Any statement contained in a document incorporated or deemed to be incorporated by reference or deemed to be part of the registration statement shall be deemed to be modified or superseded for purposes of the registration statement to the extent that a statement contained in the registration statement or in any other subsequently filed document that also is, or is deemed to be, incorporated by reference or deemed to be part of the registration statement modifies or replaces such statement. Any statement contained in a document that is deemed to be incorporated by reference or deemed to be part of the registration statement after the most recent effective date may modify or replace existing statements contained in the registration statement. Any such statement so modified or replaced shall not be deemed, except as so modified or replaced, to constitute a part of the registration statement.

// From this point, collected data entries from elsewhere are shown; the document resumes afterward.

Lemma SBInt_parse_build n z field rest :
  SBInt_build n z = Some field →
  SBInt_parse n (field ++ rest) = Some (z, rest).
Proof.
  unfold SBInt_build, SBInt_parse. destruct (decide _) as [Hz|]; [|done].
  intros [= <-]. rewrite take_field_app by apply be_bytes_length.
  cbn zeta. rewrite be_value_bytes.
  assert (Hn : (0 < n)%nat) by (destruct n; [change (256 ^ Z.of_nat 0 / 2) with 0 in Hz|]; lia).
  pose proof (pow_256_even n Hn) as He.
  rewrite Z.mod_mod by lia.
  destruct (Z_lt_le_dec z 0) as [Hneg|Hpos].
  - rewrite <- (Z.mod_add z 1) by lia.
    rewrite Z.mod_small by lia.
    rewrite decide_False by lia. do 2 f_equal. lia.
  - rewrite Z.mod_small by lia. by rewrite decide_True by lia.
Qed.

Lemma UBInt_build_length n z field :
  UBInt_build n z = Some field → length field = n.
Proof.
  unfold UBInt_build. destruct (decide _); [|done].
  intros [= <-]. apply be_bytes_length.
Qed.

Lemma SBInt_build_length n z field :
  SBInt_build n z = Some field → length field = n.
Proof.
  unfold SBInt_build. destruct (decide _); [|done].
  intros [= <-]. apply be_bytes_length.
Qed.

Lemma UBInt_build_Some n z :
  0 ≤ z < 256 ^ Z.of_nat n → UBInt_build n z = Some (be_bytes n z).
Proof. intros H. unfold UBInt_build. by rewrite decide_True. Qed.

Lemma UBInt_build_None n z :
  ¬ (0 ≤ z < 256 ^ Z.of_nat n) → UBInt_build n z = None.
Proof. intros H. unfold UBInt_build. by rewrite decide_False. Qed.


(** A field that builds is parsed back off the front of what follows. *)
Ltac built H :=
  repeat (apply bind_Some in H as (? & ? & H)).

Ltac parsed :=
  rewrite <- ?app_assoc;
  repeat (first [erewrite UBInt_parse_build by eassumption
                |erewrite SBInt_parse_build by eassumption];
          cbn [mbind option_bind]).

Ltac measured :=
  rewrite ?length_app;
  repeat match goal with
         | H : UBInt_build _ _ = Some _ |- _ =>
             apply UBInt_build_length in H; rewrite H; clear H
         | H : SBInt_build _ _ = Some _ |- _ =>
             apply SBInt_build_length in H; rewrite H; clear H
         end.

Lemma DEL_SUMMARY_parse_build c bs rest :
  DEL_SUMMARY_build c = Some bs →
  DEL_SUMMARY_parse (bs ++ rest) = Some (c, rest).
Proof.
  intros H. unfold DEL_SUMMARY_build in H. built H. injection H as <-.
  unfold DEL_SUMMARY_parse. parsed. rewrite !N2Z.id. by destruct c.
Qed.

Lemma DEL_SUMMARY_build_length c bs :
  DEL_SUMMARY_build c = Some bs → length bs = 12%nat.
Proof.
  intros H. unfold DEL_SUMMARY_build in H. built H. injection H as <-.
  by measured.
Qed.
(** ** An instance of the float interface

    Exact decimal arithmetic over the rationals, with the round-half-even
    rule of [round].  It is not the binary floating point of Python, from
    which it differs on values that have no exact binary representation
    (decimal ties, long fractions), and no theorem below is about it.
    It only serves to run the model on the examples, whose values the two
    treat alike. *)

Definition round_half_even (x : Q) : Z :=
  let a := Qnum x in
  let b := Z.pos (Qden x) in
  let f := a / b in
  let r := a mod b in
  match (2 * r ?= b) with
  | Lt => f
  | Gt => f + 1
  | Eq => if Z.even f then f else f + 1
  end.

Definition round_digits (x : Q) (ndigits : Z) : Q :=
  let scale := inject_Z (10 ^ ndigits) in
  Qred (inject_Z (round_half_even (x * scale)) / scale).

Fixpoint fraction_digits (fuel : nat) (r b : Z) : string :=
  match fuel with
  | O => ""
  | S fuel' =>
      if (r =? 0)%Z then ""
      else pretty (r * 10 / b) ++ fraction_digits fuel' (r * 10 mod b) b
  end.

Definition repr_decimal (x : Q) : string :=
  let a := Qnum (Qred x) in
  let b := Z.pos (Qden (Qred x)) in
  let digits := fraction_digits 17 (Z.abs a mod b) b in
  (if (a <? 0)%Z then "-" else "") ++ pretty (Z.abs a / b) ++ "."
  ++ (if bool_decide (digits = "") then "0" else digits).

#[global] Instance exact_float : PyFloat Q := {
  float_of_decimal := Qred;
  float_of_int := inject_Z;
  float_mul x y := Qred (x * y);
  float_div x y := Qred (x / y);
  float_round := round_digits;
  float_round_int := round_half_even;
  float_is_zero x := (Qnum x =? 0)%Z;
  float_repr := repr_decimal
}.

#[global] Instance example_constants : Constants := {
  CONFIG_EMIT_TRADING_SIGNALS := "emit_trading_signals";
  CONFIG_TRADING_SIGNALS_STRATEGY := "trading_signals_strategy";
  PERCENT := "%"
}.
(** * Instances

    The statements above at concrete drawings, on the engine
    [digits_to_number], [integer_to_digits]. *)

Module Instances.

#[local] Abbreviation E := digits_to_number.
#[local] Abbreviation P := integer_to_digits.

(** Releasing the pointer over the stroke commits it and empties the
    undone list, which held the rectangle. *)
Lemma commit_clears_undone_witness :
  undoneShapes (stroke_in_progress E P) = [Some 0] /\
  commits (stroke_in_progress E P) MouseUp = true /\
  undoneShapes (fst (step E P (stroke_in_progress E P) MouseUp)) = [] /\
  redo E P (fst (step E P (stroke_in_progress E P) MouseUp))
  = (fst (step E P (stroke_in_progress E P) MouseUp), Normal).
Proof.
  split; [reflexivity|]. split; [reflexivity|].
  apply (commit_clears_undone E P (stroke_in_progress E P) MouseUp). reflexivity.
Defined.

(** One undo and one redo on a drawing of one committed shape; undo and
    redo on the empty drawing. *)
Lemma undo_redo_symmetry_witness :
  shapes (rectangle_and_undone_line E P) = [Some 0] /\
  shapes (times 1 (redo E P) (times 1 (undo E P) (rectangle_and_undone_line E P)))
  = [Some 0] /\
  shapes drawer0 = [] /\
  undoneShapes drawer0 = [] /\
  undo E P drawer0 = (drawer0, Normal) /\
  redo E P drawer0 = (drawer0, Normal).
Proof.
  split; [reflexivity|].
  destruct (undo_redo_symmetry E P (rectangle_and_undone_line E P)) as (Hsym & _).
  split; [exact Hsym|].
  split; [reflexivity|]. split; [reflexivity|].
  destruct (undo_redo_symmetry E P drawer0) as (_ & _ & Hundo & Hredo).
  split; [apply Hundo|apply Hredo]; reflexivity.
Defined.

(** The undone line keeps its black colour when the colour picker changes
    the colour of the drawer. *)
Lemma committed_shapes_keep_their_settings_witness :
  let sh := Line (VObj [("x", VNum (Fin 0)); ("y", VNum (Fin 0))])
                 (VObj [("color", VStr "#000000"); ("filled", VBool false);
                        ("width", VNum (Fin 10)); ("font", VStr "36pt sans-serif")])
                 (VNum (Fin 30)) (VNum (Fin 30)) in
  undoneShapes (rectangle_and_undone_line E P) = [Some 1] /\
  objects (rectangle_and_undone_line E P) !! 1 = Some sh /\
  objects (fst (step E P (rectangle_and_undone_line E P) (ColorChange "#ff0000"))) !! 1
  = Some sh /\
  render E P (settings (fst (step E P (rectangle_and_undone_line E P) (ColorChange "#ff0000")))) sh
  = render E P (settings (rectangle_and_undone_line E P)) sh.
Proof.
  intros sh.
  assert (reachable E P (rectangle_and_undone_line E P)) as Hreach.
  { apply reachable_run_events; [apply reachable_start|].
    repeat constructor. }
  destruct (committed_shapes_keep_their_settings E P (rectangle_and_undone_line E P) 1 sh
              Hreach) as (Hobj & _ & Hrender & _).
  - vm_compute. tauto.
  - reflexivity.
  - split; [reflexivity|]. split; [reflexivity|].
    split; [apply Hobj; exact I|apply Hrender].
Defined.



(** C8 as it is stated fails: the grinning face is a single printable
    character, its key has the length 2, and a text that is given it stays
    as it is. *)
Lemma a_character_of_two_code_units_is_ignored :
  js_length key_grinning_face = 2 /\
  DrawnText_resize (settings drawer0) (DrawnText VNull VNull [VStr "H"])
                   (VStr key_grinning_face)
  = (DrawnText VNull VNull [VStr "H"], Normal) /\
  type_keys (settings drawer0) (DrawnText VNull VNull [])
            ["H"; key_grinning_face; "i"]
  = DrawnText VNull VNull [VStr "H"; VStr "i"].
Proof. split; [reflexivity|]. split; reflexivity. Qed.
(** *** The loops of [flip], [fadeOut] and [fadeIn] *)

(** The three loops have one shape: an entry of [elements] either is passed
    over or has an animation started on its element.  [fire] tells which,
    and with what keyframes and duration. *)
Definition stepWith (fire : nat * option element -> option (element * keyframes * Q))
    (acc : animator * list nat) (entry : nat * option element) : animator * list nat :=
  match fire entry with
  | None => acc
  | Some (e, kf, du) =>
      let r := startAnimation e kf du (staggerDelay acc.1 * ofNat entry.1) acc.1 in
      (r.1, acc.2 ++ [r.2])
  end.

Definition fireFlip (before after : dom) (dur : Q) (entry : nat * option element)
  : option (element * keyframes * Q) :=
  match entry.2 with
  | None => None
  | Some e =>
      match flipFrames (before e) (after e) with
      | None => None
      | Some kf => Some (e, kf, dur)
      end
  end.

Definition fireFade (kf : keyframes) (dur : Q) (entry : nat * option element)
  : option (element * keyframes * Q) :=
  match entry.2 with
  | None => None
  | Some e => Some (e, kf, dur)
  end.

Lemma fold_left_agree {A B : Type} (f g : A -> B -> A) (l : list B) (a : A) :
  (forall x y, f x y = g x y) -> fold_left f l a = fold_left g l a.
Proof.
  intros H. revert a. induction l as [|y l IH]; intros a; cbn [fold_left]; [reflexivity|].
  rewrite H. apply IH.
Qed.

Lemma flipStep_stepWith (before after : dom) (dur : Q) acc entry :
  flipStep before after dur acc entry = stepWith (fireFlip before after dur) acc entry.
Proof.
  unfold flipStep, stepWith, fireFlip. destruct entry.2 as [e|]; [|reflexivity].
  destruct (flipFrames _ _); reflexivity.
Qed.

Lemma fadeStep_stepWith (kf : keyframes) (dur : Q) acc entry :
  fadeStep kf dur acc entry = stepWith (fireFade kf dur) acc entry.
Proof.
  unfold fadeStep, stepWith, fireFade. destruct entry.2 as [e|]; reflexivity.
Qed.

Lemma loop_agrees_flip before after dur entries acc :
  fold_left (flipStep before after dur) entries acc
  = fold_left (stepWith (fireFlip before after dur)) entries acc.
Proof. apply fold_left_agree, flipStep_stepWith. Qed.

Lemma loop_agrees_fade kf dur entries acc :
  fold_left (fadeStep kf dur) entries acc
  = fold_left (stepWith (fireFade kf dur)) entries acc.
Proof. apply fold_left_agree, fadeStep_stepWith. Qed.

Lemma loop_targets (fire : nat * option element -> option (element * keyframes * Q))
    (entries : list (nat * option element)) (acc : animator * list nat) :
  registryTargets acc.1 -> registryTargets (fold_left (stepWith fire) entries acc).1.
Proof.
  revert acc. induction entries as [|entry entries IH]; intros acc H; cbn [fold_left]; [exact H|].
  apply IH. unfold stepWith. destruct (fire entry) as [[[e kf] du]|]; [|exact H].
  cbn [fst]. apply startAnimation_targets. exact H.
Qed.

Lemma finish_targets (id : nat) (s : animator) :
  registryTargets s -> registryTargets (finish id s).
Proof.
  intros Hreg. unfold finish.
  destruct (animations s !! id) as [a|] eqn:Ea; [|exact Hreg].
  destruct (state a); try exact Hreg.
  intros e id' Hl. cbn [runningAnimations animations] in *.
  destruct (Hreg e id' Hl) as (a' & Ha' & Ht').
  destruct (decide (id = id')) as [<- | Hne].
  - exists (finishAnimation a). split.
    + apply list_lookup_insert_eq. apply (lookup_lt_Some _ _ _ Ea).
    + cbn [finishAnimation target]. congruence.
  - exists a'. split; [|exact Ht']. rewrite list_lookup_insert_ne by exact Hne. exact Ha'.
Qed.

| Item 4. | Description of Securities. |
Not applicable.
| Item 5. | Interests of Named Experts and Counsel. |
None.
| Item 6. | Indemnification of Directors and Officers. |
Under theBusiness Corporations Act (Ontario) (the “OBCA”), the Registrant may indemnify a present or former director or officer of the Registrant or another individual who acts or acted at the Registrant’s request as a director or officer, or an individual acting in a similar capacity, of another entity, against all costs, charges and expenses, including an amount paid to settle an action or satisfy a judgment, reasonably incurred by the individual in respect of any civil, criminal, administrative, investigative or other proceeding in which the individual is involved because of that association with the Registrant or other entity. The Registrant may not indemnify an individual unless the individual acted honestly and in good faith with a view to the best interests of the Registrant, or, as the case may be, to the best interests of the other entity for which the individual acted as a director or officer or in a similar capacity at the Registrant’s request and, in the case of a criminal or administrative action or proceeding that is enforced by a monetary penalty, the individual had reasonable grounds for believing that their conduct was lawful. The indemnification may be made in connection with an action by or on behalf of the Registrant or other entity to obtain a judgment in its favor, to which the individual is made a party because of the individual’s association with the Registrant or other entity as described above only with court approval. The aforementioned individuals are entitled to indemnification from the Registrant in respect of all costs, charges and expenses reasonably incurred by the individual in connection with the defense of any civil, criminal, administrative, investigative or other proceeding to which the individual is subject because of the individual’s association with the Registrant or other entity as described above if the individual was not judged by the court or other competent authority to have committed any fault or omitted to do anything that the individual described above ought to have done provided the individual fulfills the conditions set out above. The Registrant may advance moneys to an individual described above for the costs, charges and expenses of a proceeding described above; however, the individual shall repay the moneys if the individual does not fulfill the conditions set out above.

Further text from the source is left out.